Welcome to the section of the Herschel Database in Marseille hosting the public data from the Herschel Multi-tiered Extragalactic Survey (HerMES).
HerMES is the largest extragalactic survey on the Herschel Space Observatory. You'll find a quick description of it on the survey page. For more information, please visit HerMES website.
All Herschel publications are requested to quote the OBSIDs of the Herschel observations used.
Using the Aladin Lite map below you can browse the sky displaying a composite image made with SPIRE 250µm (blue), 350µm (green), and 500µm (red) observations.
Please, note that the HerMES 4th data release comes in complement of DR2 and DR3 and that some of its products supersede those from these previous releases. You should first look on the DR4 page for data before looking in the other download pages.
The HerMES data is divided in fields — which were observed by the SPIRE instrument at 250, 350 and 500 µm — associated with three homogeneous kind of catalogues. On HeDaM, there are several ways to get these data:
You can download full datasets and get all-in-one archives (catalogues and associated maps) for a kind of catalogue on a given field.
You can download individual files. From this page, you can also broadcast the files to a SAMP compatible software. Note that some very specific maps are available in this page that are not present in the dataset archives.
If you use HerMES data for your publications, please visit the acknowledgements page to know how to refer to HerMES work.
Visit the contacts page if you want to subscribe to our mailing list and know when the data available on HeDaM changes.
We are please to announce our fourth data release (DR3). This release comes in complement to the previous DR2 and DR3 and some of the new products supersede those of these releases. In particular, the DR4 contains:
All this data is available on the DR4 page.
The HeLMS maps have been updated to v0.3. The noise in the error maps of the previous version was around ten times higher than its actual value.
We are pleased to announce our third data release (DR3) of cross-identification catalogues based on Spitzer MIPS 24 µm source positions. This release also contain the SPIRE maps from the HerMES Large Mode Survey (HELMS).
Please note that the DR3 does not replace the DR2 but comes in complement to it. The DR3 “Spitzer priors” and the DR2 “blind extraction” catalogues are available alongside on the download page.
The HerMES DR3 was made possible through the support of the Herschel Extragalactic Legacy Project (HELP). HELP is a European Commission Research Executive Agency funded project under the SP1-Cooperation, Collaborative project, Small or medium-scale focused research project, FP7-SPACE-2013-1 scheme.

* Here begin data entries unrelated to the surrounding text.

Lemma flat_map_map_out : forall A B C (g : B -> C) (F : A -> list B) l,
  map g (flat_map F l) = flat_map (fun x => map g (F x)) l.
Proof.
  intros A B C g F. induction l as [|x t IH]; simpl; [reflexivity|].
  now rewrite map_app, IH.
Qed.

Section ZeroIsAbsent.
Context {T : FloatText}.

Lemma risk_step_seen : forall acc r,
  risk_step acc (seen_risk_row r) = risk_step acc r.
Proof.
  intros [[tw wr] ids] r. unfold risk_step. simpl.
  destruct (rr_effect_value r) as [v|]; [|reflexivity]. simpl.
  destruct (Qtruthy v) eqn:E; simpl; [now rewrite E | reflexivity].
Qed.

Lemma accumulate_risk_seen : forall rows,
  accumulate_risk (map seen_risk_row rows) = accumulate_risk rows.
Proof.
  intros rows. unfold accumulate_risk. generalize (0, 0, @nil string).
  induction rows as [|r t IH]; intros acc; simpl; [reflexivity|].
  now rewrite risk_step_seen, IH.
Qed.

Lemma profiles_for_threshold_seen : forall threshold rows,
  profiles_for_threshold threshold (map seen_risk_row rows)
  = profiles_for_threshold threshold rows.
Proof.
  intros threshold rows. destruct rows as [|r t]; [reflexivity|].
  unfold profiles_for_threshold.
  change (seen_risk_row r :: map seen_risk_row t)
    with (map seen_risk_row (r :: t)).
  rewrite accumulate_risk_seen, length_map. reflexivity.
Qed.

Lemma effect_step_seen : forall acc r,
  effect_step acc (seen_effect_row r) = effect_step acc r.
Proof.
  intros [[[tw we] ids] [[ni nd] nn]] r. unfold effect_step. simpl.
  destruct (er_effect_value r) as [v|]; [|reflexivity]. simpl.
  destruct (Qtruthy v) eqn:E; simpl; [now rewrite E | reflexivity].
Qed.

Lemma accumulate_effect_seen : forall rows,
  accumulate_effect (map seen_effect_row rows) = accumulate_effect rows.
Proof.
  intros rows. unfold accumulate_effect.
  generalize (0, 0, @nil string, (O, O, O)).
  induction rows as [|r t IH]; intros acc; simpl; [reflexivity|].
  now rewrite effect_step_seen, IH.
Qed.

Lemma effects_for_category_seen : forall issue_id issue_name category rows,
  effects_for_category issue_id issue_name category (map seen_effect_row rows)
  = effects_for_category issue_id issue_name category rows.
Proof.
  intros. unfold effects_for_category.
  rewrite accumulate_effect_seen, length_map. reflexivity.
Qed.
End ZeroIsAbsent.

Lemma add_to_category_seen : forall c r categories,
  add_to_category c (seen_effect_row r) (seen_categories categories)
  = seen_categories (add_to_category c r categories).
Proof.
  intros c r. induction categories as [|[c' l] rest IH]; [reflexivity|].
  change (seen_categories ((c', l) :: rest))
    with ((c', map seen_effect_row l) :: seen_categories rest).
  cbn [add_to_category]. destruct (String.eqb c' c).
  - unfold seen_categories. simpl. now rewrite map_app.
  - rewrite IH. reflexivity.
Qed.

Lemma categorize_seen : forall rows categories,
  fold_left categorize_step (map seen_effect_row rows)
            (seen_categories categories)
  = seen_categories (fold_left categorize_step rows categories).
Proof.
  induction rows as [|r t IH]; intros categories; simpl; [reflexivity|].
  unfold categorize_step at 2. simpl er_description_ja.
  rewrite add_to_category_seen. apply IH.
Qed.

Section ZeroIsAbsentRows.
Context {T : FloatText}.

Lemma effects_for_issue_seen : forall issue_id issue_name rows,
  effects_for_issue issue_id issue_name (map seen_effect_row rows)
  = effects_for_issue issue_id issue_name rows.
Proof.
  intros issue_id issue_name rows. destruct rows as [|r t]; [reflexivity|].
  unfold effects_for_issue.
  change (seen_effect_row r :: map seen_effect_row t)
    with (map seen_effect_row (r :: t)).
  unfold _categorize_findings.
  change (@nil (string * list effect_row)) with (seen_categories []).
  rewrite categorize_seen. unfold seen_categories.
  rewrite flat_map_concat_map, map_map, <- flat_map_concat_map.
  apply flat_map_ext. intros [category l]. simpl.
  apply effects_for_category_seen.
Qed.
End ZeroIsAbsentRows.

Lemma zero_made_absent_fields : forall rf rf',
  zero_made_absent rf rf' ->
  rf_paper_id rf' = rf_paper_id rf
  /\ rf_issue_id rf' = rf_issue_id rf
  /\ rf_finding_type rf' = rf_finding_type rf
  /\ rf_description_ja rf' = rf_description_ja rf
  /\ rf_effect_direction rf' = rf_effect_direction rf
  /\ rf_confidence_interval rf' = rf_confidence_interval rf
  /\ rf_applies_to_age_min rf' = rf_applies_to_age_min rf
  /\ rf_applies_to_age_max rf' = rf_applies_to_age_max rf
  /\ seen_value (rf_effect_value rf') = seen_value (rf_effect_value rf).
Proof.
  intros rf rf' [-> | [(v & Hv & Hz) ->]].
  - repeat split.
  - simpl. repeat split. rewrite Hv. simpl.
    now rewrite (falsy_not_truthy _ Hz).
Qed.

Lemma select_risk_findings_seen : forall threshold d d',
  research_papers d' = research_papers d ->
  dental_issues d' = dental_issues d ->
  Forall2 zero_made_absent (research_findings d) (research_findings d') ->
  map seen_risk_row (select_risk_findings threshold d')
  = map seen_risk_row (select_risk_findings threshold d).
Proof.
  intros threshold d d' Hp Hi Hf. unfold select_risk_findings.
  rewrite Hp, Hi. rewrite !flat_map_map_out.
  induction Hf as [|rf rf' l l' Hr _ IH]; [reflexivity|].
  simpl. rewrite IH. f_equal.
  destruct (zero_made_absent_fields _ _ Hr)
    as (E1 & E2 & E3 & E4 & E5 & E6 & E7 & E8 & E9).
  rewrite !flat_map_map_out. apply flat_map_ext. intros rp.
  rewrite !flat_map_map_out. apply flat_map_ext. intros di.
  rewrite ?E1, ?E2, ?E3, ?E5, ?E6, ?E7, ?E8.
  match goal with |- context [if ?b then _ else _] => destruct b end;
    [|reflexivity].
  simpl. unfold seen_risk_row. simpl. now rewrite E9.
Qed.

Lemma select_issue_findings_seen : forall issue_id d d',
  research_papers d' = research_papers d ->
  Forall2 zero_made_absent (research_findings d) (research_findings d') ->
  map seen_effect_row (select_issue_findings issue_id d')
  = map seen_effect_row (select_issue_findings issue_id d).
Proof.
  intros issue_id d d' Hp Hf. unfold select_issue_findings.
  rewrite Hp. rewrite !flat_map_map_out.
  induction Hf as [|rf rf' l l' Hr _ IH]; [reflexivity|].
  simpl. rewrite IH. f_equal.
  destruct (zero_made_absent_fields _ _ Hr)
    as (E1 & E2 & E3 & E4 & E5 & E6 & E7 & E8 & E9).
  rewrite !flat_map_map_out. apply flat_map_ext. intros rp.
  rewrite ?E1, ?E2, ?E4, ?E5.
  match goal with |- context [if ?b then _ else _] => destruct b end;
    [|reflexivity].
  simpl. unfold seen_effect_row. simpl. now rewrite E9.
Qed.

We in the HerMES team are very pleased to announce our second major data release (DR2).
Update July, 2015: The DR2 catalogues are the “blind extraction” catalogues available on the download page alongside the new “Spitzer prior” DR3 catalogues.
We in the HerMES team are very pleased to announce our first major data release, DR1.
This release includes Herschel SPIRE sky maps and object catalogues. The maps were made using 250, 350 and 500 µm filters. These sub-milimeter wavelengths had not been significantly exploited before the Herschel Mission. The maps cover ~74 deg^2 of the sky, i.e. a volume of 6.6e8 (Mpc)^3 for z<1.5 (and many of the galaxies that we see are expected to be at z>1.5) q.v. the SDSS which maps a volume of 3.5e8 (Mpc)^3 for z<0.17. We are releasing data in many very well studied extragalactic survey fields and so we expect this will facilitate a huge range of astrophysics and cosmology.
The maps range in depth but are mostly at or below the SPIRE confusion limit and so provide a very high quality view of the sub-millimeter sky, limited primarily by the diameter of the Herschel mirror. The catalogues extracted from these maps include over 50, 000 catalogue entries, representing over 17,000 galaxies. Extensive simulations have demonstrated that these catalogues are very high quality and ~90% of the point-like galaxies having very reliable positions and flux measurements.
These data release follows two early data releases (July 2010 and September 2011) which were limited to the brightest catalogued sources over a smaller range of fields.